4. Apply the configuration files twice (may fail the first time due to [CRD async behaviour](initial.deployment.md#custom-resource-definitions)): `kubectl apply --filename=dist/`.

4. Create a temporary RDS database from the snapshot identified when finding the engine version above:
1. Get details of the new cluster database: `aws rds describe-db-instances --query="DBInstances[?DBName=='argo'].{EndpointAddress: Endpoint.Address, DBSubnetGroupName: DBSubnetGroup.DBSubnetGroupName, VpcSecurityGroupIds: VpcSecurityGroups[].VpcSecurityGroupId}"`.
2. Go to https://ap-southeast-2.console.aws.amazon.com/rds/home?region=ap-southeast-2#db-snapshot:engine=postgres;id=ID, replacing "ID" with the `DBSnapshotIdentifier`.
3. Click on _Actions_ → _Restore snapshot_.
4. Under _Availability and durability_: select _Single DB Instance_.
5. Under _Settings_ set _DB instance identifier_ to "temp-argo-db".
6. Under _Instance configuration_: select _Burstable classes_ and _db.t3.micro_.
7. Under _Connectivity_ → _DB subnet group_: select the DB subnet group of the new cluster.
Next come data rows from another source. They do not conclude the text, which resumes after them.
(* ===== verification/HashOrder.v ===== *)
(** * Iterating a [HashMap]

    Driver.v models the driver's two walks over [pending] on whole maps: [retain] in
    [sweep_pending] and [drain] in [fail_all_pending].  The standard library visits the
    entries one at a time, in an order it does not specify, and each visit sees the channels
    as the earlier ones left them.  Here are the two loops as they run, over a list of the
    entries, and the proof that the order of the list does not matter. *)
From S2P Require Import Prelude Errors Proto Codec Connection Driver.
#[local] Set Default Goal Selector "!".

(** ** The loops *)

(** [pending.retain(..)]: the entries kept, and the channels. *)
Fixpoint retain_loop (now : Instant) (entries : list (Z * PendingEntry)) (slots : Slots) :
    list (Z * PendingEntry) * Slots :=
  match entries with
  | [] => ([], slots)
  | (jobid, entry) :: rest =>
      if is_closed slots (p_reply entry) then retain_loop now rest slots
      else if p_deadline entry <=? now then
        retain_loop now rest
          (oneshot_send slots (p_reply entry) (ARequest (Err (Timeout "steam request"))))
      else
        let '(kept, slots) := retain_loop now rest slots in ((jobid, entry) :: kept, slots)
  end.

(** [for (_jobid, entry) in pending.drain()]. *)
Fixpoint drain_loop (reason : string) (entries : list (Z * PendingEntry)) (slots : Slots) : Slots :=
  match entries with
  | [] => slots
  | (_, entry) :: rest =>
      drain_loop reason rest
        (oneshot_send slots (p_reply entry) (ARequest (Err (WebSocket reason))))
  end.

(** ** Visits commute *)
Lemma is_closed_send slots s v s' : is_closed (oneshot_send slots s v) s' = is_closed slots s'.
Proof.
  unfold is_closed, oneshot_send. case_decide as Ho; [|done].
  destruct (decide (s = s')) as [<-|]; [|by rewrite lookup_insert_ne].
  by rewrite lookup_insert_eq, Ho.
Qed.

Lemma oneshot_send_lookup slots s v s' :
  oneshot_send slots s v !! s' =
    if decide (s' = s ∧ slots !! s = Some SlotOpen) then Some (SlotFull v) else slots !! s'.
Proof.
  unfold oneshot_send. case_decide as Ho; [|by rewrite decide_False by tauto].
  case_decide as Hs; [destruct Hs as [-> _]; by rewrite lookup_insert_eq|].
  rewrite lookup_insert_ne; [done|]. intros ->. tauto.
Qed.

Lemma oneshot_send_comm slots s1 s2 v :
  oneshot_send (oneshot_send slots s1 v) s2 v = oneshot_send (oneshot_send slots s2 v) s1 v.
Proof.
  apply map_eq. intros s. rewrite !oneshot_send_lookup.
  repeat case_decide; destruct_and?; simplify_eq; try done; tauto.
Qed.

Lemma sweep_slot_comm now e1 e2 slots :
  sweep_slot now e1 (sweep_slot now e2 slots) = sweep_slot now e2 (sweep_slot now e1 slots).
Proof.
  assert (∀ e r, sweep_slot now e r =
    if is_closed r (p_reply e) then r
    else if p_deadline e <=? now
    then oneshot_send r (p_reply e) (ARequest (Err (Timeout "steam request"))) else r) as Heq by done.
  rewrite (Heq e1 slots), (Heq e2 slots).
  destruct (is_closed slots (p_reply e1)) eqn:H1, (is_closed slots (p_reply e2)) eqn:H2,
    (p_deadline e1 <=? now) eqn:D1, (p_deadline e2 <=? now) eqn:D2;
    rewrite ?Heq, ?is_closed_send, ?H1, ?H2, ?D1, ?D2; try done.
  apply oneshot_send_comm.
Qed.

(** A fold whose steps commute does not depend on the order, nor on the direction. *)
Lemma foldl_any_order {A B} (f : A → B → B) b l m :
  (∀ x y b, f x (f y b) = f y (f x b)) → l ≡ₚ m → foldl (λ b x, f x b) b l = foldr f b m.
Proof.
  intros Hf Hp. transitivity (foldr f b (reverse l)).
  - clear. revert b. induction l as [|x l IH]; intros b; [done|].
    rewrite reverse_cons, foldr_app. cbn [foldl foldr]. apply IH.
  - apply (foldr_permutation_proper (=) f b Hf). by rewrite reverse_Permutation.
Qed.

(** ** The loops and their models *)
Lemma retain_loop_eq now entries slots :
  retain_loop now entries slots =
    (filter (λ je, sweep_keeps now slots je.2 = true) entries,
     foldl (λ slots je, sweep_slot now je.2 slots) slots entries).
Proof.
  revert slots. induction entries as [|[j e] entries IH]; intros slots; [done|].
  cbn [retain_loop foldl snd].
  assert (sweep_keeps now slots e = negb (is_closed slots (p_reply e)) && negb (p_deadline e <=? now))
    as Hk by done.
  assert (sweep_slot now e slots = if is_closed slots (p_reply e) then slots
    else if p_deadline e <=? now
    then oneshot_send slots (p_reply e) (ARequest (Err (Timeout "steam request"))) else slots)
    as -> by done.
  destruct (is_closed slots (p_reply e)); cbn in Hk.
  { rewrite IH, filter_cons_False; [done|]. cbn. by rewrite Hk. }
  destruct (p_deadline e <=? now); cbn in Hk.
  - rewrite IH, filter_cons_False; [|cbn; by rewrite Hk]. f_equal.
    apply list_filter_iff. intros je. unfold sweep_keeps. by rewrite is_closed_send.
  - by rewrite IH, filter_cons_True.
Qed.

Lemma drain_loop_eq reason entries slots :
  drain_loop reason entries slots =
    foldl (λ slots je, oneshot_send slots (p_reply je.2) (ARequest (Err (WebSocket reason))))
      slots entries.
Proof. revert slots. by induction entries as [|[j e] entries IH]; intros slots; cbn. Qed.

(** C25: The driver's walks over its pending requests do not depend on the order in which the
    hash map yields them: visiting the entries one by one, in any order, each visit seeing
    the channels the earlier ones left, the sweep keeps the same requests and answers the
    same callers, and the failing of all requests leaves the same channels. *)
Theorem hash_order_is_immaterial now reason (pending : gmap Z PendingEntry) entries slots :
  entries ≡ₚ map_to_list pending →
  (let '(kept, slots') := retain_loop now entries slots in (list_to_map kept, slots')) =
    sweep_pending now pending slots ∧
  drain_loop reason entries slots = fail_all_pending pending slots reason.
Proof.
  intros Hp. rewrite retain_loop_eq, drain_loop_eq. unfold sweep_pending, fail_all_pending.
  rewrite !map_fold_foldr, map_filter_alt. split; [f_equal|].
  - apply list_to_map_proper; [|by rewrite Hp].
    eapply sublist_NoDup; [|apply fmap_sublist, sublist_filter]. rewrite Hp.
    apply NoDup_fst_map_to_list.
  - rewrite (foldl_any_order (λ je, sweep_slot now je.2) slots entries (map_to_list pending));
      [apply foldr_ext; [by intros [] ?|done..]|intros; apply sweep_slot_comm|done].
  - rewrite (foldl_any_order (λ je slots, oneshot_send slots (p_reply je.2)
      (ARequest (Err (WebSocket reason)))) slots entries (map_to_list pending));
      [apply foldr_ext; [by intros [] ?|done..]|intros; apply oneshot_send_comm|done].
Qed.

(** ** Concrete maps *)
Definition three_pending : gmap Z PendingEntry :=
  list_to_map [(1, {| p_reply := 0; p_deadline := 10 |}); (2, {| p_reply := 1; p_deadline := 90 |});
               (3, {| p_reply := 2; p_deadline := 10 |})].
Definition three_slots : Slots :=
  list_to_map [(0%nat, SlotOpen); (1%nat, SlotOpen); (2%nat, SlotClosed)].

Lemma hash_order_is_immaterial_witness :
  drain_loop "session reconnecting" (reverse (map_to_list three_pending)) three_slots =
    fail_all_pending three_pending three_slots "session reconnecting" ∧
  (sweep_pending 50 three_pending three_slots).2 !! 0%nat = Some timed_out.
Proof.
  split; [|by vm_compute].
  apply (hash_order_is_immaterial 50 "session reconnecting" three_pending).
  by rewrite reverse_Permutation.
Defined.
(* ===== verification/Dial.v ===== *)
(** * How long a dial may take

    The timers of src/transport/proxy.rs and src/transport/websocket.rs.  Proxy.v says what
    a dial comes to when the outcome of every [timeout(..)] is given; here the network only
    says how long each operation takes, and the timers decide.  The same functions are
    written once more in a monad that counts the time spent, shown to come to the answer of
    Proxy.v, and bounded. *)
From S2P Require Import Prelude Errors RustStr Proxy Proto Wire Codec Discovery Connection Driver.
From S2P Require Import Budget.
#[local] Set Default Goal Selector "!".

(** ** Constants *)
Definition TCP_CONNECT_TIMEOUT : Z := from_secs 15.
Definition PROXY_CONNECT_TIMEOUT : Z := from_secs 45.
Definition TLS_HANDSHAKE_TIMEOUT : Z := from_secs 15.
Definition WS_HANDSHAKE_TIMEOUT : Z := from_secs 15.
Definition PROXY_HANDSHAKE_TIMEOUT : Z := from_secs 30.

(** ** Time

    A computation with the time it took. *)
Definition clocked (A : Type) : Type := Result A * Z.
#[export] Instance clocked_bind : MBind clocked := λ A B k m,
  match m with
  | (Ok a, t) => let '(r, t') := k a in (r, t + t')
  | (Err e, t) => (Err e, t)
  end.
(** A step that does not wait. *)
Definition at_once {A} (r : Result A) : clocked A := (r, 0).

(** What the network does with an awaited operation: its outcome, and after how long. *)
Record Op (A : Type) := {
  op_result : result string A;
  op_took : Z
}.
Arguments op_result {A} _.
Arguments op_took {A} _.

(** [timeout(budget, op).await]: the operation is polled before the timer. *)
Definition within {A} (budget : Z) (op : Op A) : timed A :=
  if budget <? op_took op then None else Some (op_result op).
Definition await {A} (what : string) (conv : string → Error) (budget : Z) (op : Op A) : clocked A :=
  (timeout what conv (within budget op), Z.min budget (op_took op)).
(** [timeout(budget, m).await] around a computation of several awaits. *)
Definition cap {A} (what : string) (budget : Z) (m : clocked A) : clocked A :=
  if budget <? m.2 then (Err (Timeout what), budget) else m.

(** What the network does during a dial; [dl_line i] is how long the [i]-th [read_line]
    of the CONNECT reply takes. *)
Record Dial := {
  dl_tcp : bstr → Op unit;
  dl_proxy_sni : bstr → result string unit;
  dl_proxy_tls : Op unit;
  dl_write : bstr → Op unit;
  dl_response : bstr;
  dl_line : nat → Z;
  dl_socks5 : bstr * Z → bstr → option ProxyCredentials → Op unit;
  dl_sni : bstr → result string unit;
  dl_tls : Op unit;
  dl_request : result string unit;
  dl_handshake : Op unit
}.

Section dial.
Context (b64 : bstr → bstr) (url_parse : bstr → result string Url) (d : Dial).

(** ** [transport/proxy.rs] *)

(** [timeout_at(deadline, reader.read_line(..))], [elapsed] after the deadline was set. *)
Definition clocked_read_line (what : string) (i : nat) (elapsed : Z) (stream : bstr) :
    clocked (bstr * bstr) :=
  if PROXY_HANDSHAKE_TIMEOUT <? elapsed + dl_line d i
  then (Err (Timeout what), PROXY_HANDSHAKE_TIMEOUT - elapsed)
  else (map_err Io (read_line stream), dl_line d i).

Fixpoint clocked_drain (n i : nat) (elapsed : Z) (stream : bstr) : clocked bstr :=
  match n with
  | O => at_once (Err (HttpConnect "proxy sent too many CONNECT response headers"))
  | S n =>
      '(line, rest) ← clocked_read_line "http connect read headers" i elapsed stream;
      if ends_headers line then at_once (Ok rest)
      else clocked_drain n (S i) (elapsed + dl_line d i) rest
  end.

Definition clocked_read_response (stream : bstr) : clocked bstr :=
  '(line, rest) ← clocked_read_line "http connect read status" 0 0 stream;
  let status_line := trim_end line in
  if is_ok_status status_line then clocked_drain MAX_CONNECT_HEADERS 1 (dl_line d 0) rest
  else at_once (Err (HttpConnect ("proxy refused: " +:+ string_of_list_byte status_line))).

Definition clocked_connect_http (proxy : ProxyConfig) (target_host : bstr) (target_port : Z) :
    clocked bstr :=
  _ ← await "http connect tcp" Io PROXY_HANDSHAKE_TIMEOUT
        (dl_tcp d (authority (px_host proxy) (px_port proxy)));
  _ ← (if px_tls_to_proxy proxy then
         _ ← at_once (map_err (λ e, Tls ("invalid proxy sni: " +:+ e))
                        (dl_proxy_sni d (px_host proxy)));
         await "proxy tls handshake" Tls PROXY_HANDSHAKE_TIMEOUT (dl_proxy_tls d)
       else at_once (Ok tt));
  _ ← await "http connect write" Io PROXY_HANDSHAKE_TIMEOUT
        (dl_write d (connect_request b64 proxy target_host target_port));
  clocked_read_response (dl_response d).

Definition clocked_connect_socks5 (proxy : ProxyConfig) (target_host : bstr) (target_port : Z) :
    clocked bstr :=
  _ ← await "socks5 handshake" Socks5 PROXY_HANDSHAKE_TIMEOUT
        (dl_socks5 d (px_host proxy, px_port proxy) (authority target_host target_port)
           (px_credentials proxy));
  at_once (Ok (dl_response d)).

Definition clocked_connect_via_proxy (proxy : ProxyConfig) (target_host : bstr) (target_port : Z) :
    clocked bstr :=
  match px_kind proxy with
  | Socks5Proxy => clocked_connect_socks5 proxy target_host target_port
  | HttpConnectProxy => clocked_connect_http proxy target_host target_port
  end.

(** ** [transport/websocket.rs] *)

(** What [connect_ws] reads off the URL. *)
Definition ws_target (url : bstr) : Result (bstr * Z * bool) :=
  parsed ← map_err UrlParse (url_parse url);
  host ← ok_or (u_host_str parsed) (InvalidUrl "ws url missing host");
  let host := unbracket host in
  port ← ok_or (u_port_or_known_default parsed) (InvalidUrl "ws url missing port");
  is_wss ← (if bool_decide (u_scheme parsed = "wss"%string) then Ok true
            else if bool_decide (u_scheme parsed = "ws"%string) then Ok false
            else Err (InvalidUrl ("unsupported ws scheme: " +:+ u_scheme parsed)));
  Ok (host, port, is_wss).

Definition clocked_connect_ws (url : bstr) (proxy : option ProxyConfig) : clocked bstr :=
  '(host, port, is_wss) ← at_once (ws_target url);
  tcp ← match proxy with
        | Some p =>
            cap "proxy connect" PROXY_CONNECT_TIMEOUT (clocked_connect_via_proxy p host port)
        | None =>
            _ ← await "tcp connect" Io TCP_CONNECT_TIMEOUT (dl_tcp d (authority host port));
            at_once (Ok (dl_response d))
        end;
  _ ← (if (is_wss : bool) then
         _ ← at_once (map_err (λ e, Tls ("invalid sni: " +:+ e)) (dl_sni d host));
         await "tls handshake" Tls TLS_HANDSHAKE_TIMEOUT (dl_tls d)
       else at_once (Ok tt));
  _ ← at_once (map_err (λ e, WebSocket ("bad request: " +:+ e)) (dl_request d));
  _ ← await "ws handshake" WebSocket WS_HANDSHAKE_TIMEOUT (dl_handshake d);
  at_once (Ok tcp).

(** ** Forgetting the clock *)

(** How many of the next [fuel] reads finish by the deadline. *)
Fixpoint reads_in_time (fuel i : nat) (elapsed : Z) : nat :=
  match fuel with
  | O => O
  | S fuel =>
      if PROXY_HANDSHAKE_TIMEOUT <? elapsed + dl_line d i then O
      else S (reads_in_time fuel (S i) (elapsed + dl_line d i))
  end.

(** The environment of Proxy.v this network amounts to, given a TCP budget and whether the
    timer around the whole proxy handshake fired. *)
Definition net_env (tcp_budget : Z) : NetEnv :=
  {| ne_tcp := λ addr, within tcp_budget (dl_tcp d addr);
     ne_sni := dl_proxy_sni d;
     ne_tls := within PROXY_HANDSHAKE_TIMEOUT (dl_proxy_tls d);
     ne_write := λ bytes, within PROXY_HANDSHAKE_TIMEOUT (dl_write d bytes);
     ne_response := dl_response d;
     ne_reads := reads_in_time (S MAX_CONNECT_HEADERS) 0 0;
     ne_socks5 := λ p t c, within PROXY_HANDSHAKE_TIMEOUT (dl_socks5 d p t c) |}.
Definition proxy_timer (url : bstr) (proxy : option ProxyConfig) : bool :=
  match proxy, ws_target url with
  | Some p, Ok (host, port, _) =>
      PROXY_CONNECT_TIMEOUT <? (clocked_connect_via_proxy p host port).2
  | _, _ => false
  end.
Definition ws_env (url : bstr) (proxy : option ProxyConfig) : WsEnv :=
  {| we_net := net_env (match proxy with Some _ => PROXY_HANDSHAKE_TIMEOUT | None => TCP_CONNECT_TIMEOUT end);
     we_proxy_timer := proxy_timer url proxy;
     we_sni := dl_sni d;
     we_tls := within TLS_HANDSHAKE_TIMEOUT (dl_tls d);
     we_request := dl_request d;
     we_handshake := within WS_HANDSHAKE_TIMEOUT (dl_handshake d) |}.

Lemma clocked_bind_result {A B} (m : clocked A) (k : A → clocked B) :
  (m ≫= k).1 = (m.1 ≫= λ a, (k a).1).
Proof. destruct m as [[a|e] t]; [|done]. cbn. by destruct (k a). Qed.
8. Under _Connectivity_ → _Existing VPC security groups_: select the VPC security group of the new cluster.
9. Click _Restore DB instance_.
10. Wait for the temporary DB to get to the "Available" state.
5. Dump the temporary database to the new Argo database:

1. Submit a ["sleep" workflow](../../workflows/test/sleep.yml) to the new Argo Workflows installation to spin up a pod:
`argo submit --namespace=argo workflows/test/sleep.yml`. This will be used to connect to RDS to dump the database to a file.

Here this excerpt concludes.